あーだこーだと作戦を立案するジェラルドの後ろで、川畑は思わずボソリと呟いてしまった。

「お前なぁ……」

嫌そうな顔でふり返るジェラルドに、川畑は申し訳無さそうに眉を下げた。

「でも、走行する列車の屋根の上を歩いて目的の客車まで行って、見張りに気付かれないように外側から窓の格子を外すとか、そういう曲芸をするぐらいなら、あの車両で兵隊さんを全員ノす方が楽です」

「相手は銃で武装しているんだぞ」

「あの広さの部屋での襲撃で、そんなもの構える時間なんてないですよ」

「いや、でも…音を立てれば両側の部屋から増援が……」

「端の部屋から順番に黙らせればいいだけじゃないですか」

「鍵はどうする気だ?なにか口実を作って開けさせるにしても、その声は隣室に聞こえるぞ。その直後に乱闘の音がすれば、警戒しない軍人はいないだろう」

「さっき清掃係に紛れて視て来ましたが、あの程度の鍵なら別に中から開けてもらわなくても開きますよ」

ちょっと困ったような様子で、とつとつと語られる主張は、どれも非道かったが、話の中身さえ考えなければ、実直な常識人が正論を説いているように思えるのが、一番嫌なところだった。

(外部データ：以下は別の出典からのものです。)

Definition on_bdos_entry (regs : list (str * Z)) : stM tracer unit :=
  bc ← reg regs "BC";
  let c := Z.land bc 255 in
  de ← reg regs "DE";
  setv (fun v => set_bdos_call_count (bdos_call_count v + 1) v);;
  let fname := default (chars "F" ++ decimal c) (named BDOS_NAMES c) in
  p ← getv phase;
  if bool_decide (p = TYPE) || bool_decide (c ∈ [BDOS_OPEN; BDOS_READ_SEQ; BDOS_CLOSE; BDOS_SEARCH; BDOS_SEARCH_N; BDOS_SETDMA]) then
    n ← getv bdos_call_count;
    say (chars "  BDOS #" ++ right 4 n ++ [32] ++ left 5 (phase_name p) ++ [32] ++ left 12 fname ++ chars " C=" ++ h2 c ++ chars " DE=" ++ h4 de);;
    (if bool_decide (c ∈ [BDOS_OPEN; BDOS_SEARCH]) then dump_fcb de "FCB" else mret tt);;
    setv (set_last_bdos_func (Some c));;
    if bool_decide (c ∈ [BDOS_OPEN; BDOS_READ_SEQ; BDOS_SEARCH]) && bool_decide (p = TYPE) then
      sp ← reg regs "SP";
      ret_addr ← word_at sp;
      pending ← getv bdos_return_bp;
      if negb (ret_addr =? 0) && bool_decide (pending = None) then
        setv (set_bdos_return_bp (Some ret_addr));;
        set_bp ret_addr;;
        say (chars "       (return BP set at " ++ h4 ret_addr ++ chars ")")
      else mret tt
    else mret tt
  else mret tt.

(** What a line shows of the registers at the entry [name]. *)
Definition call_text (name : str) (a bc de hl : Z) : str :=
  let c := Z.land bc 255 in
  let called (s : string) := bool_decide (name = chars s) in
  if called "SELDSK"%string then chars " C=" ++ h2 c ++ chars " (drive " ++ decimal c ++ chars ")"
  else if called "SETTRK"%string then chars " BC=" ++ h4 bc ++ chars " (track " ++ decimal bc ++ chars ")"
  else if called "SETSEC"%string then chars " BC=" ++ h4 bc ++ chars " (sector " ++ decimal bc ++ chars ")"
  else if called "SETDMA"%string then chars " BC=" ++ h4 bc
  else if called "READ"%string then chars " A=" ++ h2 a
  else if called "WRITE"%string then chars " C=" ++ h2 c ++ chars " (type " ++ decimal c ++ chars ")"
  else if called "SECTRAN"%string then chars " BC=" ++ h4 bc ++ chars " DE=" ++ h4 de
  else if called "HOME"%string then []
  else if called "secrd"%string || called "rdhst"%string || called "chktrk"%string then chars " (internal)"
  else chars " A=" ++ h2 a ++ chars " BC=" ++ h4 bc ++ chars " DE=" ++ h4 de ++ chars " HL=" ++ h4 hl.

(** [BIOS_ENTRY.get(pc) or INTERNAL.get(pc) or f'BP@{pc:04X}']. *)
Definition entry_name (pc : Z) : str :=
  match named BIOS_ENTRY pc with Some s => s | None => match named INTERNAL pc with Some s => s | None => chars "BP@" ++ h4 pc end end.

Definition on_type_home : stM tracer unit :=
  say (chars "       --- FCB state when TYPE starts disk I/O ---");;
  dump_fcb DEFAULT_FCB "DefaultFCB";;
  dma ← mem DEFAULT_DMA 128;
  match dma with [] => mret tt | _ => say (chars "       DMA@0080: " ++ hex_of (take 32 dma) ++ chars " ...") end.

Definition on_type_read : stM tracer unit :=
  setv (fun v => set_type_read_count (type_read_count v + 1) v);;
  n ← getv type_read_count;
  if n =? 2 then
    say (chars "       *** 2nd TYPE READ — will single-step after return ***");;
    setv set_single_step
  else mret tt.

Definition on_call (regs : list (str * Z)) (pc : Z) : stM tracer unit :=
  setv (fun v => set_call_num (call_num v + 1) v);;
  let name := entry_name pc in
  let called (s : string) := bool_decide (name = chars s) in
  bc ← reg regs "BC";
  de ← reg regs "DE";
  hl ← reg regs "HL";
  af ← reg regs "AF";
  let a := Z.land (Z.shiftr af 8) 255 in
  p ← getv phase;
  if bool_decide (p = DIR) then mret tt else
  n ← getv call_num;
  say (chars "[" ++ right 4 n ++ chars "] " ++ left 5 (phase_name p) ++ [32] ++ left 12 name ++ call_text name a bc de hl);;
  (if called "READ"%string || called "WRITE"%string || called "secrd"%string || called "rdhst"%string then
     dump_disk_state;;
     if called "secrd"%string || called "rdhst"%string then dump_fdc_state else mret tt
   else mret tt);;
  (if bool_decide (p = TYPE) && called "HOME"%string then on_type_home else mret tt);;
  if bool_decide (p = TYPE) && called "READ"%string then on_type_read else mret tt.

Definition handle_breakpoint (regs : list (str * Z)) : stM tracer bool :=
  pc ← reg regs "PC";
  if pc =? 0xEFC0 then setv (fun v => set_isr_count (isr_count v + 1) v);; mret true else
  pending ← getv bdos_return_bp;
  let bp := default 0 pending in
  if negb (bp =? 0) && (pc =? bp) then on_bdos_return regs bp;; mret true else
  if pc =? BDOS_ENTRY then on_bdos_entry regs;; mret true else
  on_call regs pc;; mret true.

(** ** Single steps *)

(** [code.hex()] at an address, if it can be read. *)
Definition hex_at (label : string) (a : Z) : stM tracer unit :=
  code ← mem a 16;
  match code with [] => mret tt | _ => say (chars label ++ hex_of code) end.

Definition far (limit new old : Z) : bool := if old =? 0 then false else limit <? Z.abs (new - old).

(** The loop's last [n] steps, from [step_num]: did it break?  The variable
    [verbose_start], which nothing uses, is left out. *)
Fixpoint steps_from (n : nat) (step_num prev_sp prev_pc : Z) : stM tracer bool :=
  match n with
  | O => mret false
  | S n' =>
      one_step;;
      regs ← regs_now;
      match regs with
      | [] => say (chars "  STEP " ++ decimal step_num ++ chars ": register read failed");; mret true
      | _ =>
          pc ← reg regs "PC";
          sp ← reg regs "SP";
          af ← reg regs "AF";
          let a := Z.land (Z.shiftr af 8) 255 in
          hl ← reg regs "HL";
          de ← reg regs "DE";
          bc ← reg regs "BC";
          (if (step_num mod 200 =? 0) || far 4 sp prev_sp || far 100 pc prev_pc || (1100 <? step_num) || (pc <? 0x0500) || (0xF000 <? pc) then
             inst ← mem pc 1;
             let inst_hex := match inst with [] => chars "??" | _ => hex_of inst end in
             say (chars "  STEP " ++ right 5 step_num ++ chars ": PC=" ++ h4 pc ++ chars " [" ++ inst_hex ++ chars "] SP=" ++ h4 sp ++ chars " A=" ++ h2 a ++
                  chars " BC=" ++ h4 bc ++ chars " DE=" ++ h4 de ++ chars " HL=" ++ h4 hl)
           else mret tt);;
          if (0x0005 <? pc) && (pc <? 0x0500) then
            say (10 :: chars "  *** CRASH at step " ++ decimal step_num ++ chars ": PC=" ++ h4 pc ++ chars " SP=" ++ h4 sp ++ chars " ***");;
            hex_at "      Code: " pc;;
            hex_at "      Stack: " sp;;
            dump_fcb 0xCBCD "CCP FCB";;
            mret true
          else steps_from n' (step_num + 1) sp pc
      end
  end.

Definition single_step_trace (max_steps : Z) : stM tracer unit :=
  say (10 :: chars "  === Single-stepping up to " ++ decimal max_steps ++ chars " instructions ===");;
  broke ← steps_from (Z.to_nat max_steps) 0 0 0;
  if broke : bool then mret tt else
  say (chars "  === " ++ decimal max_steps ++ chars " steps without crash ===");;
  regs ← regs_now;
  match regs with
  | [] => mret tt
  | _ => pc ← reg regs "PC"; sp ← reg regs "SP"; say (chars "  Final: PC=" ++ h4 pc ++ chars " SP=" ++ h4 sp)
  end.

(** ** The loop *)

(** What an iteration does after its [try]: [continue], [break], or go on to the
    breakpoint. *)
Inductive next : Type := Continue | Break | Handle.

Fixpoint say_all (lines : list str) : stM tracer unit := match lines with [] => mret tt | l :: lines' => say l;; say_all lines' end.
Definition banner (lines : list str) : stM tracer unit := say (10 :: bar);; say_all lines;; say (bar ++ [10]).

(** The first command goes in, and the directory phase begins. *)
Definition start_dir : stM tracer unit :=
  keys (default [] (COMMANDS !! 0%nat));;
  setv (fun v => set_isr_count 0 (set_phase 1 DIR v)).

Definition quiet_boot : stM tracer next :=
  say (10 :: chars "--- Timeout during BOOT (no BIOS JP table calls?) ---");;
  say (chars "--- This is normal: wboot bypasses JP table ---");;
  say (chars "--- Sending interrupt to check screen ---" ++ [10]);;
  break_in;;
  stop;;
  regs_now;;
  ready ← on_screen (chars "A>");
  (if ready : bool then
     banner [chars "Boot complete. Injecting: " ++ first_command];;
     start_dir
   else
     say (chars "Screen does not show A> yet, waiting more...");;
     dump_screen);;
  resume;;
  mret Continue.

Definition quiet_dir : stM tracer next :=
  say (10 :: chars "--- DIR done, injecting TYPE ---");;
  break_in;;
  stop;;
  i ← getv cmd_idx;
  match COMMANDS !! i with
  | Some cmd =>
      keys cmd;;
      setv (fun v => set_isr_count 0 (set_phase (i + 1)%nat TYPE v));;
      resume;;
      mret Continue
  | None => mret Handle
  end.

(** The entries of the directory buffer, four of 32 bytes. *)
Definition dirbuf_line (dirbuf : bytes) (i : nat) : stM tracer unit :=
  let entry := slice (32 * i) (32 * i + 32) dirbuf in
  user ← lift (index entry 0);
  rc ← lift (index entry 15);
  (if (length entry <? 32)%nat then raise IndexError else mret tt);;
  say (chars "  dirbuf[" ++ decimal (Z.of_nat i) ++ chars "]: u=" ++ decimal user ++ [32; 34] ++ part 1 9 entry ++ chars "." ++ part 9 12 entry ++ [34] ++
       chars " RC=" ++ decimal rc ++ chars " alloc=" ++ alloc_text entry).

ジェラルドは大きな体を屈めて2等の狭い寝台に座っている従者を眺めた。

銃で武装した軍人が詰めた部屋に彼が扉を蹴破って踏み込むところを想像する。


……勝ちそうだった。


でも、そんなのは自分の子供っぽいヒーロー趣味の妄想だとジェラルドは思い直した。現実はそう甘くはない。

「そんなに簡単に言うが、一つ間違えば人質になっている彼女たちが怪我をするだろう。ダメだ」

ジェラルドはきっぱりと却下した。


「力押しする気がないなら……」

こちらが同じ列車に乗っていることは伝えられたのだから、あとは現場(あちら)の判断に任せて、サポートに徹したほうがいいのではないかと、川畑は提案した。

アイリーンなら、コンパートメントからの脱出ぐらいはきっと自力でなんとかする。

「彼女からのプランも、どうやって出るかではなくて、いつどこで脱出して、その後どうするかが主題だったじゃないですか」

情報の入手が困難で、体力的に劣るところさえ支援してやれば、主導権はあっちに渡したほうが向こうも動きやすいと川畑は主張した。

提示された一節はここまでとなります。